Pretty mundane lines on page, the above – drunkenly spewed by some sun-blanched sot toward the beginning of 1974’s The Texas Chainsaw Massacre – depresses that little button that tells the audience, and should’ve tipped the victims-to be, that this little roadtrip is not to end in sunshine and flowers.
Not that this title wasn’t to the point. Released on Oct. 11, 1974, The Texas Chainsaw Massacre was made on a shoe-string budget by the late director Tobe Hooper (Poltergeist, Billy Idol’s video for “Dancing With Myself,” Invaders From Mars) with mostly amateur actors – shot, then, like porn.
The movie, a study in terror and dementedly human wickedness, is phenomenal. Still, the only reason I’ve subjected myself to its visceral hysterics more than once is that it contains moments that transcend into a kind of poetics of evil.
There is more than a shiver of genius to this cinematic creature, specifically recalling that original sense of genius as being possessed by some higher consciousness. The soundtrack is unmatched – the sonic, the psychological, equivalent of nails dragged across a chalkboard.
Hooper’s frequent citing of the sun, that profound entity of perpetual explosion and ungodly temperatures; the scattered logic of seriously twisted home-decorations; the morose consciousness of cattle awaiting slaughter; the (seemingly) off-the-cuff comment about astrological tidings; and finally the sickeningly, senselessly sadistic reality of the cozy little killer family, seem to quest the bounds of ethicality.
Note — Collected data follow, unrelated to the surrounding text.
Lemma divide_truncates (N w : Z) (t v : Q) (rev : bool) :
  0 <= w ->
  _divide_data N w t v rev
  = let '(p1, p2, p3) := split_parts N t v rev in
    let k := Z.to_nat (w + 1) in
    Ok (remove_last k p1, remove_last k p2, remove_last k p3).
Proof.
  intros Hw. unfold _divide_data.
  destruct (split_parts N t v rev) as [[p1 p2] p3].
  now rewrite !slice_to_neg by lia.
Qed.

(** ** Split points in binary64 *)







(** The scenario of 1000 periods with a window of 50 in binary64: the split
    points are 750 and 900. *)
Example divide_binary64_1000 :
  Binary64._divide_data 1000 50 0.15 0.1 false
  = Ok (Py.range 0 699, Py.range 750 849, Py.range 900 949).
Proof. vm_compute. reflexivity. Qed.

(** The binary64 products can lie just below the exact ones: with portions
    0.1 and 0.2 the second split point of ten periods is the float
    7.999999999999999, so the index 7, where exact arithmetic gives 8. *)
Example divide_binary64_below_exact :
  Binary64._divide_data 10 0 0.1 0.2 false = Ok (Py.range 0 6, [], [7; 8]) /\
  _divide_data 10 0 (1 # 10) (2 # 10) false = Ok (Py.range 0 6, [], [8]) /\
  Binary64.split_at (1 - 0.1 - 0.2 + 0.1)%float 1000 = 799 /\
  Binary64.split_at 0.29%float 100 = 28.
Proof. vm_compute. repeat split. Qed.

Lemma firstn_incl {A : Type} (n : nat) (l : list A) : incl (firstn n l) l.
Proof.
  intros x Hx. rewrite <- (firstn_skipn n l). apply in_or_app. now left.
Qed.

Lemma skipn_incl {A : Type} (n : nat) (l : list A) : incl (skipn n l) l.
Proof.
  intros x Hx. rewrite <- (firstn_skipn n l). apply in_or_app. now right.
Qed.

Lemma slice_incl {A : Type} (l : list A) (a b : Z) : incl (Py.slice l a b) l.
Proof.
  unfold Py.slice. intros x Hx.
  apply firstn_incl in Hx. now apply skipn_incl in Hx.
Qed.

Lemma slice_length_le {A : Type} (l : list A) (a b : Z) :
  (length (Py.slice l a b) <= length l)%nat.
Proof.
  unfold Py.slice. rewrite length_firstn, length_skipn. lia.
Qed.

Lemma range_disjoint a b c d : b <= c -> disjoint (Py.range a b) (Py.range c d).
Proof. intros H x Hx Hy. apply range_In in Hx, Hy. lia. Qed.

Lemma disjoint_incl {A : Type} (l1 l2 m1 m2 : list A) :
  incl l1 m1 -> incl l2 m2 -> disjoint m1 m2 -> disjoint l1 l2.
Proof. intros H1 H2 D x Hx Hy. exact (D x (H1 x Hx) (H2 x Hy)). Qed.

Lemma disjoint_sym {A : Type} (l1 l2 : list A) : disjoint l1 l2 -> disjoint l2 l1.
Proof. intros D x Hx Hy. exact (D x Hy Hx). Qed.

Lemma truncation_keeps_disjoint (p1 p2 p3 : list Z) (e N : Z) :
  disjoint p1 p2 -> disjoint p1 p3 -> disjoint p2 p3 ->
  Z.of_nat (length p1 + length p2 + length p3) <= N ->
  let q1 := Py.slice_to p1 e in
  let q2 := Py.slice_to p2 e in
  let q3 := Py.slice_to p3 e in
  disjoint q1 q2 /\ disjoint q1 q3 /\ disjoint q2 q3 /\
  Z.of_nat (length q1 + length q2 + length q3) <= N.
Proof.
  intros D12 D13 D23 HN q1 q2 q3. unfold Py.slice_to in *.
  repeat split.
  - eapply disjoint_incl; [apply slice_incl | apply slice_incl | exact D12].
  - eapply disjoint_incl; [apply slice_incl | apply slice_incl | exact D13].
  - eapply disjoint_incl; [apply slice_incl | apply slice_incl | exact D23].
  - pose proof (slice_length_le p1 0 e). pose proof (slice_length_le p2 0 e).
    pose proof (slice_length_le p3 0 e). subst q1 q2 q3. lia.
Qed.

(** C7.  For valid inputs (portions that are not negative and sum to at
    most one, a series length that is not negative) the three ranges
    [_divide_data] returns are pairwise disjoint, each has a length of zero
    or more, and their lengths sum to at most [period_num]. *)
Theorem divide_ranges_disjoint (N w : Z) (t v : Q) (rev : bool) :
  0 <= N -> (0 <= t)%Q -> (0 <= v)%Q -> (t + v <= 1)%Q ->
  exists train_idx test_idx val_idx,
    _divide_data N w t v rev = Ok (train_idx, test_idx, val_idx) /\
    disjoint train_idx test_idx /\ disjoint train_idx val_idx /\
    disjoint test_idx val_idx /\
    (0 <= length train_idx)%nat /\ (0 <= length test_idx)%nat /\
    (0 <= length val_idx)%nat /\
    Z.of_nat (length train_idx + length test_idx + length val_idx) <= N.
Proof.
  intros HN Ht Hv Htv.
  destruct (split_parts_valid N t v HN Ht Hv Htv) as (H1 & H2 & Hf & Hr).
  unfold _divide_data. destruct rev; [rewrite Hr | rewrite Hf].
  - do 3 eexists. split; [reflexivity|].
    match goal with |- disjoint (Py.slice_to ?p1 ?e) (Py.slice_to ?p2 _) /\
                       disjoint _ (Py.slice_to ?p3 _) /\ _ =>
      destruct (truncation_keeps_disjoint p1 p2 p3 e N) as (A & B & C & D)
    end.
    + apply disjoint_sym, range_disjoint; lia.
    + apply disjoint_sym, range_disjoint; lia.
    + apply disjoint_sym, range_disjoint; lia.
    + rewrite !range_length. lia.
    + repeat split; try assumption; apply Nat.le_0_l.
  - do 3 eexists. split; [reflexivity|].
    match goal with |- disjoint (Py.slice_to ?p1 ?e) (Py.slice_to ?p2 _) /\
                       disjoint _ (Py.slice_to ?p3 _) /\ _ =>
      destruct (truncation_keeps_disjoint p1 p2 p3 e N) as (A & B & C & D)
    end.
    + apply range_disjoint; lia.
    + apply range_disjoint; lia.
    + apply range_disjoint; lia.
    + rewrite !range_length. lia.
    + repeat split; try assumption; apply Nat.le_0_l.
Qed.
“Evil just is,” it seems to whisper into your ear. “Don’t blame it, don’t try to understand it. Just stay away.” The film’s resident monster – a gibbering hulk named Leatherface – launched the unfortunate careers of dime-a-dozen evil freaks with curious headgear, but the evilest evil lurks elsewhere in the movie.
Excepting for its centerpiece, where an unbroken shrieking momentarily re-introduces disbelief (for an ironic reason, since it is realistic), this is inspired film-making – and, quite literally, breathtaking. Be warned, however, Tobe Hooper’s Texas Chainsaw Massacre is not placid fare.